The neighborhood that became famous for living next door to the nation's worst natural gas well leak has a new problem: The Los Angeles City Clerk is investigating how the former treasurer of the Porter Ranch Neighborhood Council spent tens of thousands of dollars in city funds.
Sean O'Rourke, who resigned as the elected treasurer of the Porter Ranch Neighborhood Council last year, has reimbursed the city of Los Angeles more than $27,000 to cover questionable expenditures, City Clerk Holly Wolcott said Tuesday. That's nearly two-thirds of the neighborhood council's annual budget.
"We found that there were funds that were not properly accounted for, so we made some inquiries to the prior treasurer," Wolcott said. She declined to detail how the funds were spent.
Wolcott said she planned to turn the information over to the police for evaluation of whether a criminal charge was warranted.
Reached by phone Tuesday, O'Rourke declined to comment.
Porter Ranch Neighborhood Council President Issam Najm, who joined the board in July, said he was awaiting the conclusion of the city's investigation to comment publicly about the missing funds.
The former neighborhood council president who served at the same time as O'Rourke, Paula Cracium, did not return a call seeking comment.
Neighborhood councils were created in 1999 as part of the Los Angeles city charter overhaul to increase community engagement with city government. The city's 96 neighborhood councils each get between $30,000 and $50,000 per year to spend on outreach and community improvements. Last year they got $37,000.
There were signs as early as the January 2016 meeting that the Porter Ranch Neighborhood Council's accounts might be in disarray.
During that meeting, O'Rourke told the board that he had prepared three months of expenditure reports, from October through November 2015, but could not find them when he went to print them out, according to minutes from the meeting. At that point, the notes show O'Rourke told the board it had $22,000 left in its account to spend by the end of June. The councils must spend their allotments each fiscal year; they can't roll over any surplus.
During the same meeting, a member demanded to see some of the items the treasurer had said he was buying with the council's money, like wireless microphones.
Wolcott said board members reported anomalies in their accounting, triggering the city clerk's investigation.
O'Rourke was among the residents who chose to stay put after a well ruptured at nearby Aliso Canyon. Thousands relocated, saying the smell from the massive October 2015 gas leak was causing them physical symptoms. But O'Rourke had said his family was not affected.
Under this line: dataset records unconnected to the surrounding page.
Lemma loop_max_keeps (moves : list Z) :
  loop f true moves (mkScored (f c) c) = mkScored (f c) c.
Proof.
  induction moves as [|m moves IH]; [reflexivity|].
  rewrite loop_cons.
  replace (consider true (mkScored (f c) c) m (f m)) with (mkScored (f c) c);
    [exact IH|].
  unfold consider. simpl. destruct (decide (m = c)) as [->|Hne].
  - destruct (f_terminal c) as [E|[E|E]]; rewrite E; reflexivity.
  - rewrite (others_lose m Hne).
    destruct (f_terminal c) as [E|[E|E]]; rewrite E; reflexivity.
Qed.

Lemma loop_max_single (moves : list Z) (best : scored) :
  In c moves ->
  score_of best = NegInfinity \/ score_of best = Fin (-10) ->
  loop f true moves best = mkScored (f c) c.
Proof.
  revert best. induction moves as [|m moves IH]; intros best Hin Hb;
    [destruct Hin|].
  rewrite loop_cons. destruct (decide (m = c)) as [->|Hne].
  - replace (consider true best c (f c)) with (mkScored (f c) c);
      [apply loop_max_keeps|].
    unfold consider. simpl.
    destruct (f_terminal c) as [E|[E|E]], Hb as [B|B]; rewrite ?E, B;
      try reflexivity; destruct (c_holds E).
  - destruct Hin as [Hin|Hin]; [destruct (Hne Hin)|].
    apply IH; [exact Hin|].
    unfold consider. simpl. rewrite (others_lose m Hne).
    destruct Hb as [B|B]; rewrite B; simpl; auto.
Qed.

End LoopSingle.

Lemma threat_persists (b : board) (c m : Z) (k : nat) :
  checkWinner b = None -> threatens b c ->
  In m (getAvailableMoves b) -> m <> c -> ~ winsAtOnce b m ->
  score_of (minimax (S k) (place b m O) false) = Fin (-10).
Proof.
  intros Hw [Hc (line & Hl & Hf)] Hm Hne Hno.
  pose proof (place_quiet b m Hw Hm Hno) as Hw1.
  apply getAvailableMoves_In in Hm as (im & -> & Him).
  apply getAvailableMoves_In in Hc as (ic & -> & Hic).
  assert (Hneq : im <> ic) by (intros ->; apply Hne; reflexivity).
  assert (Hic1 : place b (Z.of_nat im) O !! ic = Some None).
  { rewrite place_lookup by exact Him.
    destruct (decide (im = ic)); [contradiction|exact Hic]. }
  assert (Hc1 : In (Z.of_nat ic) (getAvailableMoves (place b (Z.of_nat im) O)))
    by (apply getAvailableMoves_In; eauto).
  rewrite (minimax_open k _ false Hw1 (isDraw_available _ _ Hc1)).
  apply (loop_min_bottom _ (fun x => minimax_terminal _ _ _) _ _ (Z.of_nat ic));
    [exact Hc1| |right; reflexivity].
  rewrite minimax_eq.
  rewrite (place_completes _ ic X line Hw1 Hic1 Hl); [reflexivity|].
  intros j Hj. specialize (Hf j Hj).
  rewrite place_lookup in Hf by exact Hic.
  rewrite place_lookup by exact Hic1.
  destruct (decide (ic = j)); [reflexivity|].
  rewrite place_lookup by exact Him.
  destruct (decide (im = j)) as [<-|]; [congruence|exact Hf].
Qed.

Lemma minimax_first_le (b : board) (c : Z) (n : nat) (pre post : list Z)
    (m0 : Z) :
  checkWinner b = None -> winsAtOnce b c ->
  getAvailableMoves b = pre ++ m0 :: post ->
  (forall m, In m pre ->
     score_of (minimax n (place b m O) false) <> Fin 10) ->
  m0 <= c.
Proof.
  intros Hw Hc E Hpre.
  pose proof (getAvailableMoves_sorted b) as Hs. rewrite E in Hs.
  pose proof (proj1 Hc) as Hin. rewrite E in Hin.
  apply in_app_or in Hin as [Hin|[<-|Hin]].
  - destruct (Hpre c Hin). apply minimax_won, place_wins; assumption.
  - lia.
  - clear -Hs Hin. induction pre as [|x pre IH]; simpl in Hs.
    + apply StronglySorted_inv in Hs as [_ Hall].
      rewrite List.Forall_forall in Hall. specialize (Hall c Hin). lia.
    + apply StronglySorted_inv in Hs as [Hs _]. exact (IH Hs).
Qed.

Lemma blocksX_threatens (b : board) (c : Z) : blocksX b c -> threatens b c.
Proof.
  intros [Hc (line & Hl & Hin & Hothers)]. split; [exact Hc|].
  exists line. split; [exact Hl|].
  apply getAvailableMoves_In in Hc as (i & -> & Hi).
  rewrite Nat2Z.id in Hothers.
  intros j Hj. rewrite place_lookup by exact Hi.
  destruct (decide (i = j)) as [|Hne]; [reflexivity|].
  apply Hothers; [exact Hj|congruence].
Qed.

(** C5 (as amended). The search depth is 1, 3 and 5 for easy, medium and
    hard.  On a board with no line completed yet on which [O] has a cell that
    wins at once, the search at any depth of at least 1 returns a free cell
    of score +10, from which [O] wins within the remaining plies whatever [X]
    replies.  At depth 1 (easy) that cell is the lowest-numbered cell that
    wins at once.  And when the lowest-numbered winning cell of [O] is also
    the cell that blocks [X], it is the cell returned at every
    difficulty. *)
Theorem getBestMove_takes_a_win :
  (difficultyDepths easy = 1%nat /\ difficultyDepths medium = 3%nat
   /\ difficultyDepths hard = 5%nat)
  /\ (forall (b : board) d,
        getBestMove b d = index (minimax (difficultyDepths d) b true))
  /\ (forall (b : board) (c : Z) (n : nat),
        checkWinner b = None -> winsAtOnce b c ->
        let r := minimax (S n) b true in
        score_of r = Fin 10
        /\ In (index r) (getAvailableMoves b)
        /\ score_of (minimax n (place b (index r) O) false) = Fin 10)
  /\ (forall (b : board) (c : Z),
        checkWinner b = None -> winsAtOnce b c ->
        winsAtOnce b (getBestMove b easy) /\ getBestMove b easy <= c)
  /\ (forall (b : board) (c : Z) (d : difficulty),
        checkWinner b = None -> blocksX b c -> winsAtOnce b c ->
        (forall c', winsAtOnce b c' -> c <= c') ->
        getBestMove b d = c).
Proof.
  split; [repeat split|]. split; [reflexivity|].
  assert (Heasy : forall (b : board) (c : Z),
             checkWinner b = None -> winsAtOnce b c ->
             winsAtOnce b (getBestMove b easy) /\ getBestMove b easy <= c).
  { intros b c Hw Hc. unfold getBestMove. simpl difficultyDepths.
    destruct (minimax_max_first b c 0 Hw Hc)
      as (pre & m0 & post & E & Hm0 & Hpre & ->). simpl.
    assert (Hav : In m0 (getAvailableMoves b))
      by (rewrite E; apply in_or_app; right; left; reflexivity).
    split.
    - split; [exact Hav|]. apply minimax_zero_won in Hm0.
      apply (checkWinnerIn_some winningLines _ _ winningLines_len3) in Hm0
        as (pre' & line & post' & E' & Hf & _).
      exists line. split; [|exact Hf].
      rewrite E'. apply in_or_app. right. left. reflexivity.
    - exact (minimax_first_le b c 0 pre post m0 Hw Hc E Hpre). }
  assert (Hdeep : forall (b : board) (c : Z) (k : nat),
             checkWinner b = None -> blocksX b c -> winsAtOnce b c ->
             (forall c', winsAtOnce b c' -> c <= c') ->
             index (minimax (S (S k)) b true) = c).
  { intros b c k Hw Hblock Hc Hleast.
    destruct (minimax_max_first b c (S k) Hw Hc)
      as (pre & m0 & post & E & Hm0 & Hpre & ->). simpl.
    destruct (decide (m0 = c)) as [Heq|Hne]; [exact Heq|]. exfalso.
    assert (Hav : In m0 (getAvailableMoves b))
      by (rewrite E; apply in_or_app; right; left; reflexivity).
    pose proof (minimax_first_le b c (S k) pre post m0 Hw Hc E Hpre) as Hle.
    assert (Hno : ~ winsAtOnce b m0)
      by (intros Hwin; specialize (Hleast _ Hwin); lia).
    rewrite (threat_persists b c m0 k Hw (blocksX_threatens b c Hblock)
               Hav Hne Hno) in Hm0.
    discriminate Hm0. }
  split; [|split; [exact Heasy|]].
  - intros b c n Hw Hc.
    destruct (minimax_max_first b c n Hw Hc)
      as (pre & m0 & post & E & Hm0 & _ & ->). simpl.
    split; [reflexivity|]. split; [|exact Hm0].
    rewrite E. apply in_or_app. right. left. reflexivity.
  - intros b c d Hw Hblock Hc Hleast. destruct d.
    + destruct (Heasy b c Hw Hc) as [Hr Hle].
      specialize (Hleast _ Hr). lia.
    + exact (Hdeep b c 1%nat Hw Hblock Hc Hleast).
    + exact (Hdeep b c 3%nat Hw Hblock Hc Hleast).
Qed.

Lemma getBestMove_takes_a_win_witness :
  (score_of (minimax 3 boardFork true) = Fin 10
   /\ In (index (minimax 3 boardFork true)) (getAvailableMoves boardFork)
   /\ score_of (minimax 2 (place boardFork (index (minimax 3 boardFork true)) O)
                  false) = Fin 10)
  /\ (winsAtOnce boardTwoWins (getBestMove boardTwoWins easy)
      /\ getBestMove boardTwoWins easy <= 8)
  /\ (forall d, getBestMove boardBlock d = 2).
Proof.
  assert (H8 : winsAtOnce boardFork 8).
  { split; [simpl; tauto|]. exists [6; 7; 8]%nat. split; [simpl; tauto|].
    intros i [<-|[<-|[<-|[]]]]; reflexivity. }
  assert (T8 : winsAtOnce boardTwoWins 8).
  { split; [simpl; tauto|]. exists [6; 7; 8]%nat. split; [simpl; tauto|].
    intros i [<-|[<-|[<-|[]]]]; reflexivity. }
  assert (B2 : winsAtOnce boardBlock 2).
  { split; [simpl; tauto|]. exists [2; 5; 8]%nat. split; [simpl; tauto|].
    intros i [<-|[<-|[<-|[]]]]; reflexivity. }
  split; [|split].
  - exact (proj1 (proj2 (proj2 getBestMove_takes_a_win)) boardFork 8 2%nat
             eq_refl H8).
  - exact (proj1 (proj2 (proj2 (proj2 getBestMove_takes_a_win))) boardTwoWins 8
             eq_refl T8).
  - intros d.
    apply (proj2 (proj2 (proj2 (proj2 getBestMove_takes_a_win))) boardBlock 2
             d eq_refl).
    + split; [simpl; tauto|]. exists [0; 1; 2]%nat. split; [simpl; tauto|].
      split; [simpl; tauto|].
      intros i [<-|[<-|[<-|[]]]] Hne; try reflexivity. destruct Hne. reflexivity.
    + exact B2.
    + intros c' [Hav _]. simpl in Hav.
      destruct Hav as [<-|[<-|[<-|[<-|[]]]]]; lia.
Defined.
The flow was finally contained in February 2016.
The Department of Neighborhood Empowerment used to oversee the neighborhood councils' finances, but the L.A. City Council transferred that authority to the Office of the City Clerk about six months ago.
The change in oversight was for for administrative reasons, Wolcott said.
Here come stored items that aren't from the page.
Lemma seed_returns_after_push_witness :
  ∃ c b u s3 h p r,
    seed_resolved "/srv/repo" None None false false None None accepted
    = Ok (c, b, u) s3
    ∧ pushes (log (final_state
         (git_seed "/srv/repo" None None false false None None accepted)))
      = pushes (log accepted)
        ++ [ELocal (push_line u (str h) (str p) "/srv/repo" c b
                      (force_flag accepted))]
    ∧ failed r = false.
Proof.
  destruct (seed_returns_after_push "/srv/repo" None None false false None
              None accepted
              (final_state
                 (git_seed "/srv/repo" None None false false None None
                    accepted)))
    as (c & b & u & s3 & h & p & r & Hr & _ & _ & _ & Hf & _ & Hp & _).
  - vm_compute. reflexivity.
  - exists c, b, u, s3, h, p, r.
    split; [exact Hr |]. split; [exact Hp | exact Hf].
Defined.

Lemma seed_fails_before_push_witness :
  let s' := final_state
              (seed_resolved "/srv/repo" None None false false None None
                 off_branch) in
  git_seed "/srv/repo" None None false false None None off_branch
  = Err (Aborted "Can not push: commit abc123 is not in branch main") s'
  ∧ pushes (log s') = pushes (log off_branch).
Proof.
  intros s'.
  apply (seed_fails_before_push "/srv/repo" None None false false None None
           off_branch).
  vm_compute. reflexivity.
Defined.
(** If the budgets, once changed, agree with the bridge set, the ledger
    invariant holds after [updatePointConnections]. *)
Lemma updatePointConnections_ledger a b c s :
  Forall (λ p, Point.remainingConnections p - (if touches a b p then c else 0)
               = Point.value p - incidentSum (bridges s) p) (board s) →
  ledger_ok (updatePointConnections a b c s).
Proof.
  intros H. unfold ledger_ok.
  rewrite updatePointConnections_bridges.
  pose proof (updatePointConnections_updated a b c s) as HF.
  induction HF as [|p p' l l' Hu HF IH]; [constructor|].
  inversion H; subst. constructor; [|by apply IH].
  destruct Hu as (Hv & Hx & Hy & _ & _ & Hr & _).
  rewrite Hr, Hv, (incidentSum_coords _ p' p Hx Hy).
  destruct (touches a b p); lia.
Qed.

Lemma Forall_delete {A : Type} (P : A → Prop) (l : list A) (i : nat) :
  Forall P l → Forall P (delete i l).
Proof.
  rewrite !Forall_forall. intros H a Ha. apply H.
  eapply elem_of_sublist; [exact Ha|apply sublist_delete].
Qed.

Lemma elem_of_endpoints (bs : list Bridge.t) (o : Point.t) :
  o ∈ endpoints bs ↔ ∃ b, b ∈ bs ∧ (o = Bridge.start b ∨ o = Bridge.end_ b).
Proof.
  unfold endpoints. rewrite list_elem_of_In, in_flat_map. split.
  - intros (b & Hb & Ho). exists b. rewrite list_elem_of_In. split; [done|].
    simpl in Ho. destruct Ho as [<-|[<-|[]]]; auto.
  - intros (b & Hb & Ho). exists b. rewrite <- list_elem_of_In. split; [done|].
    simpl. destruct Ho as [->| ->]; auto.
Qed.

Lemma elem_of_live (s : State) (o : Point.t) :
  o ∈ live s ↔ o ∈ board s ∨ o ∈ endpoints (bridges s) ∨ selectedPoint s = Some o.
Proof.
  unfold live. rewrite !elem_of_app.
  destruct (selectedPoint s) as [q|]; simpl.
  - rewrite list_elem_of_singleton.
    split; (intros [?|[?|?]]; [by left|by right; left|right; right; congruence]).
  - rewrite elem_of_nil.
    split; (intros [?|[?|?]]; [by left|by right; left|done]).
Qed.
(** * FAISSVectorStore: the in-process, namespace-partitioned flat index

    A shallow embedding of [FAISSVectorStore] from
    [softtek_llm/vectorStores.py] and the properties its specification
    states about it.

    The store keeps two Python dictionaries keyed by namespace ([None] is
    the default namespace): [local_id], the record lists, and [index], the
    flat indexes.  Methods mutate these dictionaries and raise exceptions;
    a mutation made before an exception is raised stays.  They are
    embedded in a state-and-exception monad over the pair of dictionaries.
    Dictionary values are dynamically typed in the source, and
    [load_local] relies on that, so they are embedded as a tagged union
    [PyObj]. *)

From Stdlib Require Import ZArith Floats Sorted.
From stdpp Require Import gmap strings list fin_maps.

Set Warnings "-clear-no-such-hyp".

(** ** Exceptions *)

(** The argument of a [ValueError] or [RuntimeError]: one constructor per
    message of the source. *)
Inductive message :=
| BothOrNeither                                  (* "You must provide both `local_id` and `index` or neither." *)
| NotAllIdsFound                                 (* "Did not found all the ids provided." *)
| IdNotFound (id : string) (ns : option string)  (* "Did not found the id {id} in the namespace {namespace}." *)
| Duplicated (id : string)                       (* "The id {vector.id} is duplicated. The ids must be unique." *)
| WrongSize (expected got : nat)                 (* "Vectors must be size {d} but got size {len} instead." *)
| NoNamespace (ns : option string)               (* "The namespace {namespace} does not exist." *)
| NeedIdsOrDeleteAll                             (* "You must provide either `ids` or `delete_all=True`" *)
| NeedVectorOrId                                 (* "You must provide either `vector` or `id`." *)
| NoDirectory (dir : string)                     (* "The given directory does not exist: {dir_path}." *)
| BadFiles (ns : option string).                 (* "Something wrong happend with the file(s) for the namespace `{namespace}`" *)

Inductive exn :=
| ValueError (m : message)
| RuntimeError (m : message)
| TypeError
| AttributeError
| KeyError
| IndexError
| UnboundLocalError.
"So that Empower L.A. could focus more on outreach and their core function and that the administrative pieces could be handled by professional administrators, which is what we do here at the city clerk," she said.
Neighborhood councils are expected to adopt a budget that serves a public purpose. The money may not be spent on political, religious or personal items.
Wolcott said O'Rourke gave the Office of the City Clerk a cashier's check totaling $16,791 on Dec. 1 and another for $10,590 on Dec. 8. He overpaid, so the City Clerk's office issued him a $27 refund.
The Porter Ranch Neighborhood Council meets Wednesday night to discuss the money problems.
While some of the problems originated with the neighborhood council's lack of internal controls, a recent city audit says oversight had been lacking from the city's Department of Neighborhood Empowerment, which oversaw neighborhood council finances until July 2016.
The department was not enforcing its financial reporting requirements for Neighborhood Councils or ensuring that councils submitted monthly spending reports, City Controller Ron Galperin said in a limited audit issued Dec. 22.
With only one full-time accountant, the Department of Neighborhood Empowerment was falling behind in its reviews of the accounts. It was also not performing spot audits of a sample of the neighborhood councils, a tactic developed in 2011 to detect questionable spending.
The members of neighborhood councils often don’t have the accounting skills needed to fill out the reports properly, Galperin told KPCC in an interview Tuesday.
“To be the treasurer of a neighborhood council you almost need to be a CPA,” Galperin said. “Overall I would say that they really try hard, but it’s pretty complex for many of these neighborhood councils.”
The neighborhood council boards have to approve all expenditures, and the Department of Neighborhood Empowerment must pre-approve any expenditures over $2,500.